El raro ya fue él, que no supo cómo guardar un secreto así, real. Otros se los imaginaron detrás del flequillo y con ideas retorcidas. Más fue por poco, ella, vivaz, como si su aventura nunca hubiera ocurrido, pidió con una miradita de reojo, ni mucho menos tirando cohetes: -Yo debí casarme con tu madre. ¿No?
´Qué cartero repartirá jamás las cartas no escritas´, pensó él sin empezar nada, en la isla del silencio, donde había resucitado el viento que azotaba todos los rostros.
La sola idea de la puntualidad hizo el resto, meditabunda y perpleja, saltona.
“Que los niños sean niños” escribió alguien mayor por dentro de una ventana, bastante orgulloso, aconteciendo, que no era poco.

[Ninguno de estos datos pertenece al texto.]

(** * Chain-head index of py-helios-node: [evm/db/chain_head.py]

    A shallow embedding of the class [ChainHeadDB] and of the Python
    operations it relies on, followed by the properties of the
    specification that were checked against it.

    Conventions of the embedding.

    - The key-value store [self.db] is a record with one field per key
      family of [SchemaV1]; a handle is a separate record, and every method
      is a state transformer over the store, so that several handles opened
      on the same store share it, as in the source.
    - An exception does not undo the writes made before it: a method
      returns the store it reached together with either a value or the
      exception raised.
    - [rlp.encode], [rlp.decode], [int_to_big_endian] and
      [big_endian_to_int] are library code; they are inverse to one another
      on the non-negative integers written here, so the stored windows and
      timestamps are held as the integers they encode.
    - Python's [/] on integers yields a [float], and the source relies on
      the difference between [int] and [float] values; numbers therefore
      carry their dynamic type, and a float is held as the rational it
      denotes.  The quotient [timestamp / W] of
      [add_block_hash_to_chronological_window] divides an argument that only
      [validate_uint256] bounds: it is rounded to binary64 as CPython rounds
      the quotient of two integers (to nearest, ties to even,
      [OverflowError] beyond the largest double).  The other quotients
      divide the clock reading, or the distance between the clock and a
      stored window; they are kept exact.
    - The wall clock [time.time()] is a parameter of every operation. *)

From Stdlib Require Import ZArith QArith Qround Lia.
From Stdlib Require Strings.Byte.
From stdpp Require Import base option list sorting gmap.

#[local] Open Scope Z_scope.

(** ** Byte strings *)

Abbreviation byte := Byte.byte.
Definition bytes : Type := list byte.

#[global] Instance byte_eq_dec : EqDecision byte := Byte.byte_eq_dec.
#[global] Instance byte_countable : Countable byte :=
  inj_countable Byte.to_N Byte.of_N Byte.of_to_N.

(** ** Python values and built-ins used by the module *)

Inductive exn : Type :=
| ValidationError
| InvalidHeadRootTimestamp
| TypeError
| IndexError
| ZeroDivisionError
| OverflowError
| MissingTrieNode.

#[global] Instance exn_eq_dec : EqDecision exn.
Proof. solve_decision. Defined.

Inductive result (A : Type) : Type :=
| Ok (a : A)
| Raise (e : exn).
Arguments Ok {A} a.
Arguments Raise {A} e.

(** A number together with its dynamic type. *)
Inductive pynum : Type :=
| PyInt (z : Z)
| PyFloat (q : Q).

Definition to_Q (n : pynum) : Q :=
  match n with PyInt z => inject_Z z | PyFloat q => q end.

(** [a / b]: true division, always a float; the quotient is kept exact. *)
Definition py_truediv (a b : pynum) : pynum := PyFloat (to_Q a / to_Q b).

(** [floor(log2(n / d))] for positive [n] and [d]. *)
Definition floor_log2 (n d : Z) : Z :=
  let l := Z.log2 n - Z.log2 d in
  if (if 0 <=? l then d * 2 ^ l <=? n else d <=? n * 2 ^ (- l))
  then l else l - 1.

(** The integer nearest to [n / d] for [0 <= n] and [0 < d]; halfway
    between two integers, the even one. *)
Definition round_half_even (n d : Z) : Z :=
  let f := n / d in
  match 2 * (n mod d) ?= d with
  | Lt => f
  | Gt => f + 1
  | Eq => if Z.even f then f else f + 1
  end.

(** The binary64 value nearest to [n / d] for [0 <= n] and [0 < d]: a
    significand of 53 bits on the exponent of the quotient, not below the
    exponent [-1074] of the subnormal numbers; [None] when the rounded
    value reaches [2^1024]. *)
Definition binary64 (n d : Z) : option Q :=
  if n =? 0 then Some 0%Q
  else
    let e := Z.max (floor_log2 n d - 52) (-1074) in
    if 0 <? e then
      let m := round_half_even n (d * 2 ^ e) in
      if 2 ^ 1024 <=? m * 2 ^ e then None else Some (inject_Z (m * 2 ^ e))
    else
      let p := 2 ^ (- e) in
      let m := round_half_even (n * p) d in
      if 2 ^ 1024 * p <=? m then None else Some (m # Z.to_pos p).

(** [a / b] on two [int] operands as the interpreter computes it: the
    correctly rounded binary64 quotient, [ZeroDivisionError] on a zero
    divisor and [OverflowError] when the quotient is too large for a
    float. *)
Definition py_truediv_int (a b : Z) : result pynum :=
  if b =? 0 then Raise ZeroDivisionError
  else
    match binary64 (Z.abs a) (Z.abs b) with
    | None => Raise OverflowError
    | Some q => Ok (PyFloat (if Bool.eqb (a <? 0) (b <? 0) then q else - q))
    end.

(** [a + b]: an int only when both operands are. *)
Definition py_add (a b : pynum) : pynum :=
  match a, b with
  | PyInt x, PyInt y => PyInt (x + y)
  | _, _ => PyFloat (to_Q a + to_Q b)
  end.

(** [int(x)]: truncation toward zero. *)
Definition Qtrunc (q : Q) : Z :=
  if Qle_bool 0 q then Qfloor q else Qceiling q.

Definition py_int (n : pynum) : Z :=
  match n with PyInt z => z | PyFloat q => Qtrunc q end.

(** [range(start, stop)] over integers. *)
Definition range (start stop : Z) : list Z :=
  map (fun i => start + Z.of_nat i) (seq 0 (Z.to_nat (stop - start))).

(** [range(start, stop)] as the interpreter applies it: a float argument
    is refused with [TypeError]. *)
Definition py_range (start stop : pynum) : result (list Z) :=
  match start, stop with
  | PyInt a, PyInt b => Ok (range a b)
  | _, _ => Raise TypeError
  end.

(** [range(start, stop, step)] for a positive [step]. *)
Definition range_step (start stop step : Z) : list Z :=
  map (fun i => start + step * Z.of_nat i)
      (seq 0 (Z.to_nat ((stop - start + step - 1) / step))).

(** [l[i]] with Python's negative indices. *)
Definition py_getitem {A} (l : list A) (i : Z) : result A :=
  let n := Z.of_nat (length l) in
  let j := if i <? 0 then i + n else i in
  if (j <? 0) || (n <=? j) then Raise IndexError
  else match l !! Z.to_nat j with
       | Some x => Ok x
       | None => Raise IndexError
       end.

(** [l[i] = x] with Python's negative indices. *)
Definition py_setitem {A} (l : list A) (i : Z) (x : A) : result (list A) :=
  let n := Z.of_nat (length l) in
  let j := if i <? 0 then i + n else i in
  if (j <? 0) || (n <=? j) then Raise IndexError
  else Ok (<[Z.to_nat j := x]> l).

(** [dict(l)] for a list of pairs: a later pair replaces an earlier one
    with the same key. *)
Definition py_dict {K V} `{Countable K} (l : list (K * V)) : gmap K V :=
  list_to_map (reverse l).

(** [l.insert(i, x)] for [0 <= i]. *)
Definition py_insert {A} (i : nat) (x : A) (l : list A) : list A :=
  take i l ++ x :: drop i l.

(** [del l[:stop]]: a negative [stop] counts from the end. *)
Definition py_del_prefix {A} (stop : Z) (l : list A) : list A :=
  let n := Z.of_nat (length l) in
  let k := if stop <? 0 then Z.max 0 (stop + n) else Z.min stop n in
  drop (Z.to_nat k) l.

(** ** Validators of [evm.validation] *)

(** Modelled from the spec: [evm/validation.py] is not part of the sources;
    section 7 gives [InvalidAddress] as "not 20 bytes" and [InvalidUint256]
    as "integer out of range [0, 2^256)".  A refused argument is reported
    as [ValidationError]. *)
Definition validate_canonical_address (address : bytes) : result unit :=
  if decide (length address = 20%nat) then Ok tt else Raise ValidationError.

Definition UINT_256_MAX : Z := 2 ^ 256 - 1.

Definition validate_uint256 (value : Z) : result unit :=
  if (0 <=? value) && (value <=? UINT_256_MAX) then Ok tt
  else Raise ValidationError.

(** The head hash is a byte string by its type. *)
Definition validate_is_bytes (value : bytes) : result unit := Ok tt.

(** ** Values of the scenarios of section 8 *)

Definition address_A : bytes :=
  [Byte.x01; Byte.x02; Byte.x03; Byte.x04; Byte.x05; Byte.x06; Byte.x07;
   Byte.x08; Byte.x09; Byte.x0a; Byte.x0b; Byte.x0c; Byte.x0d; Byte.x0e;
   Byte.x0f; Byte.x10; Byte.x11; Byte.x12; Byte.x13; Byte.x14].

Definition address_B : bytes := replicate 20 Byte.x0b.

Definition hash_H1 : bytes := replicate 32 Byte.xaa.

Definition hash_H2 : bytes := replicate 32 Byte.xbb.

(** ** The store, the handle and the method monad *)

Section ChainHead.

(** Root hashes.  [root_of] is the hash with which the binary trie
    addresses its contents; like keccak it is taken to be free of
    collisions. *)
Context {Root : Type} `{Countable Root}.
Variable root_of : gmap bytes bytes -> Root.
Hypothesis root_of_inj : Inj (=) (=) root_of.

(** Constants of [evm.constants].  The window length is positive, so
    that dividing by it never raises; the statements below say so where
    they depend on it. *)
Variable TIME_BETWEEN_HEAD_HASH_SAVE : Z.
Variable NUMBER_OF_HEAD_HASH_TO_SAVE : Z.

(** [trie.constants.BLANK_HASH]: the root of the empty trie. *)
Definition BLANK_HASH : Root := root_of ∅.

Y ya se sabe… cincuenta variedades de veneno, los que hacían lo que hacían, las buscadoras de setas, etc. Sentidos en posición firme; besos celestiales; innombrables.
“Es todo lo que somos, y es todo lo que serás” empezó a correr por las redes sobre toda esa genealogía, más allá de todo. Y fotos a toda prisa que decían lo suyo, con y sin dolor y cariño, tiaras regias e imperios playeros: el verdadero sentido de la existencia.